Why red knuckles?
February 23, 2012 8:31 PM   Subscribe

My friend's knuckles get red and hot after she eats. She has no other symptoms. What could be causing this? Has anyone else ever experienced it?
posted by holympus to Health & Fitness (5 answers total) 2 users marked this as a favorite
 
When she eats anything, or is it after eating specific foods?
posted by crunchland at 8:39 PM on February 23, 2012


After she eats...anything?
posted by blargerz at 8:39 PM on February 23, 2012


after hot foods? i pink up everywhere if my temperature is at all elevated, and the skin on your knuckles is very thin. Maybe it's just more noticeable there? It's a little out there just because your extremities tend to cool a little after you eat as your blood heads to help digestion.

Also, psoriasis can make your knuckles look pink when you're warm or look pale and pretty dry if you need a glass of water. could be she has a really light case of it or some other skin thing.

Is she the kind of person who puts hot-sauce on everything? or always eats carrots with every meal? It could be a random reaction- she should look at her diet and see if there are any things that always seem to go with the hot knuckles.
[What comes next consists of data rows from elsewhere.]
Lemma on_keyboard_step ks env ev kb kb' res :
  env.(ke_block) = BlockPass → on_keyboard ks env ev kb = Some (kb', res) →
  ∃ r, res = Some r ∧ key_step ev kb kb' (forwards r).
Proof.
  intros Hb. unfold on_keyboard. rewrite decide_False by (by rewrite Hb).
  set (kb0 := if kv_pressed ev then kb else stop_key_repeat kb).
  assert (H0 : keeps_keys kb kb0).
  { unfold kb0. destruct (kv_pressed ev); [by apply keeps_keys_same|apply stop_key_repeat_keeps]. }
  clearbody kb0. pose proof (filter_key_step ks env ev kb0 Hb) as H1. destruct (filter_key ks env ev kb0) as [kb1 r].
  cbn [fst snd] in H1. pose proof (key_step_after _ _ _ _ _ H0 H1) as H.
  destruct r as [|[bind|]]; [intros [= <- <-]; by exists Forward| |intros [= <- <-]; by exists (Intercept None)].
  destruct (kv_pressed ev) eqn:Ep; [|intros [= <- <-]; by exists (Intercept (Some bind))].
  destruct (start_key_repeat _ _ _) as [kb2|] eqn:E; [|done]. cbn [mbind option_bind]. intros [= <- <-].
  exists (Intercept (Some bind)). split; [done|]. eapply key_step_before; [exact H|].
  eapply keeps_keys_trans; [apply handle_bind_keeps|by eapply start_key_repeat_keeps].
Qed.

(** ** What clients see *)

(** A key is pressed only when it is up and released only when it is down; the keys that are down. *)
Definition press_release (down : gset N) (e : N * bool) : option (gset N) :=
  if e.2 then (if decide (e.1 ∈ down) then None else Some ({[e.1]} ∪ down))
  else if decide (e.1 ∈ down) then Some (down ∖ {[e.1]}) else None.

Fixpoint keys_held (down : gset N) (l : list (N * bool)) : option (gset N) :=
  match l with
  | [] => Some down
  | e :: l => down ← press_release down e; keys_held down l
  end.

Lemma keys_held_app down l k : keys_held down (l ++ k) = down ← keys_held down l; keys_held down k.
Proof.
  revert down. induction l as [|e l IH]; intros down; cbn; [done|]. destruct (press_release down e); cbn; auto.
Qed.

Definition unblocked (i : KbInput) : Prop := (input_env i).(ke_block) = BlockPass.

(** One input keeps the client's keys in step with the keyboard. *)
Lemma run_input_held ks i kb kb' client down down' :
  unblocked i → run_input ks i kb = Some (kb', client) → no_reset kb' →
  keys_held down (physical i) = Some down' → kb.(kb_suppressed_keys) ⊆ down →
  kb'.(kb_suppressed_keys) ⊆ down' ∧
  keys_held (down ∖ kb.(kb_suppressed_keys)) client = Some (down' ∖ kb'.(kb_suppressed_keys)).
Proof.
  intros Hb Hrun Hn Hd Hsub. destruct (decide (physical i = [])) as [Hp|Hp].
  { destruct (other_input_keeps _ _ _ _ _ Hp Hrun) as [[_ H] ->]. rewrite Hp in Hd. injection Hd as <-.
    rewrite (H Hn). by cbn. }
  destruct i as [env ev| | |]; try done. cbn [run_input physical] in *.
  destruct (on_keyboard ks env ev kb) as [[kb1 res]|] eqn:E; [|done]. cbn [mbind option_bind] in Hrun.
  destruct (on_keyboard_step _ _ _ _ _ _ Hb E) as (r & -> & _ & H). injection Hrun as -> <-. specialize (H Hn).
  cbn [keys_held mbind option_bind] in Hd. unfold press_release in Hd. cbn [fst snd] in Hd.
  set (k := kv_key_code ev) in *.
  assert (Hc : match r with Forward => [(k, kv_pressed ev)] | Intercept _ => [] end =
            if forwards r then [(k, kv_pressed ev)] else []) by by destruct r.
  change (match Some r with Some Forward => [(k, kv_pressed ev)] | _ => [] end) with
    (match r with Forward => [(k, kv_pressed ev)] | Intercept _ => [] end). rewrite Hc. clear Hc.
  destruct (kv_pressed ev); case_decide as Hin; try done; injection Hd as <-.
  - rewrite H. destruct (forwards r); cbn [keys_held mbind option_bind press_release fst snd].
    + split; [set_solver|]. unfold press_release. cbn [fst snd]. rewrite decide_False by set_solver. cbn. f_equal. set_solver.
    + split; [set_solver|]. f_equal. set_solver.
  - destruct H as [Hf ->]. split; [set_solver|]. destruct (forwards r); cbn [keys_held mbind option_bind].
    + unfold press_release. cbn [fst snd]. rewrite decide_True by set_solver. cbn. f_equal. set_solver.
    + f_equal. assert (k ∈ kb.(kb_suppressed_keys)) by (apply dec_stable; intros Hk; by apply Hf in Hk). set_solver.
Qed.
(** The keyboard forgets no timer. After any inputs, nothing panics; at most one key repeats,
    and the token of its timer is the one that is remembered; a bind is on cooldown exactly while
    the timer that ends the cooldown is registered; and after any release no key repeats. *)
Theorem key_timers_are_owned ks ins i :
  Forall (λ i, rate_ok (input_env i)) (ins ++ [i]) →
  ∃ kb kb' client client', run_inputs ks ins keyboard_new = Some (kb, client) ∧
    run_input ks i kb = Some (kb', client') ∧
    (∀ t, kb'.(kb_bind_repeat_timer) = Some t ↔ ∃ b, kb'.(kb_timers) !! t = Some (TimerRepeat b)) ∧
    (∀ k t, kb'.(kb_bind_cooldown_timers) !! k = Some t ↔ kb'.(kb_timers) !! t = Some (TimerCooldown k)) ∧
    (∀ env ev, i = InKey env ev → ev.(kv_pressed) = false → ∀ t b, kb'.(kb_timers) !! t ≠ Some (TimerRepeat b)).
Proof.
  intros [Hr [Hi _]%Forall_cons]%Forall_app. assert (H0 : kb_ok keyboard_new).
  { split; [done| |done]. intros t. split; [done|]. by intros [b Hb]. }
  destruct (run_inputs_runs ks ins keyboard_new H0 Hr) as ([kb client] & E & Hk).
  destruct (run_input_runs ks i kb Hk Hi) as ([kb' client'] & E' & [_ H2 H3] & H4).
  exists kb, kb', client, client'. split_and!; [done|done|done|done|].
  intros env ev Hev Hp t b Ht. specialize (H4 env ev Hev Hp). cbn in H4.
  assert (kb_bind_repeat_timer kb' = Some t) by (apply H2; by exists b). congruence.
Qed.

Lemma key_timers_are_owned_witness :
  ∃ kb kb' client client', run_inputs sample_keysyms (take 2 (sample_inputs false)) keyboard_new = Some (kb, client) ∧
    run_input sample_keysyms (InKey (sample_kenv false) (MkKeyEvent 133 false 65515 (Some 65515) no_mods)) kb = Some (kb', client') ∧
    kb.(kb_bind_repeat_timer) = Some 1 ∧ ∀ t b, kb'.(kb_timers) !! t ≠ Some (TimerRepeat b).
Proof.
  destruct (key_timers_are_owned sample_keysyms (take 2 (sample_inputs false))
    (InKey (sample_kenv false) (MkKeyEvent 133 false 65515 (Some 65515) no_mods))) as (kb & kb' & client & client' & E & E' & _ & _ & H).
  { repeat constructor. }
  exists kb, kb', client, client'. split; [done|]. split; [done|]. split; [|by eapply H].
  vm_compute in E. injection E as <- _. reflexivity.
Defined.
there isn't enough information to make much better guess. If it's really uncomfortable she should head to a doctor. No one on the internet is going to do anything other than guess pretty wildly.
posted by Blisterlips at 4:34 AM on February 24, 2012 [1 favorite]


I don't know if this is helpful at all, but sometimes when I have direct hand contact with straight cooking oils, my hands get itchy and uncomfortable, and I could definitely imagine describing the way my knuckles feel as 'hot'.
posted by threeants at 10:42 AM on February 24, 2012


Best answer: Perhaps early or mild erythromelalgia?

I used to have that effect, but then it turned into Raynaud's syndrome (fingers turn white, then blue, then red). The body's control of circulation is very complex, and it can go wonky in all sorts of weird ways. Anything that triggers an adjustment in circulation (temperature changes, stress, exercise, eating) can set off an abnormal vascular reaction if you're subject to that sort of weirdness. It's probably medically trivial, but these things do show up in some autoimmune disease, so it would be worth a casual mention at her next regular doctor visit.